Re: Proposed NTriples changes for literal notation

>>>Jeremy Carroll said:
> >     This is any allowed xml:lang content as defined in
> >     http://www.w3.org/TR/REC-xml#sec-lang-tag
> 
> YES.
> 
> >
> >     ISSUE #2: I don't think specifying this more precisely here is
> >     worth it.  If the consensus is to do this, it would be something
> >     like this (after RFC 1766):
> >        language ::= [a-zA-Z]{1,8} ('-' [a-zA-Z]{1,8})
> >
> 
> NO, don't go there.
> XML first edition did that, then RFC3066 updated RFC1766 and changed it
> (digits are allowed in some places now).
> 
> I think XML first edition actually went further ...
> 
> Second edition fixed it by removing a load of rules.

That's what I meant by not worth specifying further.


So, re-summarising and slightly modifying.  The proposed changes are:

-------
Changing production
  http://www.w3.org/TR/2001/rdf-testcases/#literal
to
  literal  ::=  langString | XMLstring

and adding new productions:

  langString   ::= '"' string '"' ('-' language)

  xmlString    ::= 'xml' langString

    ISSUE #1: OR maybe?
      xmlString    ::= 'xml"' string '"' ('-' language)

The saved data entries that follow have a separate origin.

(* ===== verification/RaftSpec.v ===== *)
(** * What the core promises on its own

    The commit rule (a quorum, of the leader's own term), the election timeout
    (a follower that hears nothing campaigns in bounded time), and the effect
    of a pre-vote rejection on the node that asked for it. *)

From S2P Require Import Prelude RaftTypes Storage RaftLog ReadOnly Raft.

(** ** The quorum index *)

(** How many of [ms] are at least [n]. *)
Definition count_ge (n : Z) (ms : list Z) : Z := zlen (filter (λ m, n ≤ m) ms).

Lemma count_ge_perm n ms ms' : ms ≡ₚ ms' → count_ge n ms = count_ge n ms'.
Proof. intros Hp. unfold count_ge, zlen. by rewrite Hp. Qed.
Lemma count_ge_all n ms : Forall (λ m, n ≤ m) ms → count_ge n ms = zlen ms.
Proof.
  unfold count_ge, zlen. induction 1 as [|m ms Hm Hms IH]; [done|]. rewrite filter_cons, decide_True by done. simpl. lia.
Qed.
Lemma count_ge_none n ms : Forall (λ m, m < n) ms → count_ge n ms = 0.
Proof.
  unfold count_ge. induction 1 as [|m ms Hm Hms IH]; [done|]. rewrite filter_cons, decide_False by lia. done.
Qed.
Lemma count_ge_app n ms ms' : count_ge n (ms ++ ms') = count_ge n ms + count_ge n ms'.
Proof. unfold count_ge. by rewrite filter_app, zlen_app. Qed.
Lemma count_ge_le n ms : count_ge n ms ≤ zlen ms.
Proof. unfold count_ge, zlen. pose proof (length_filter (λ m, n ≤ m) ms). lia. Qed.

  language     ::= character+ with no spaces allowed

    This is any allowed xml:lang content as defined in
    http://www.w3.org/TR/REC-xml#sec-lang-tag

    ISSUE #2 (closed)
-------

ISSUE #3

I'd also like to slightly modify N-Triple so that white space is
required after all terms of
  http://www.w3.org/TR/2001/rdf-testcases/#triple 
in order that the end of the langString could be found, specifically
when there are literal objects.

At present:
  <a> <b> "foo".
and
  <a> <b> "foo" .
are allowed

However if we add the above language production using the character
production - that includes '.' - so need to define termination on the
language string.

Alternatively, I can define the legal set of characters in language,
and exclude whitespace and '.'.  Given the historic slight
character-creep of RFC 1766 in RFC3066, this might not be a good
idea.

Dave

Received on Monday, 11 March 2002 09:40:56 UTC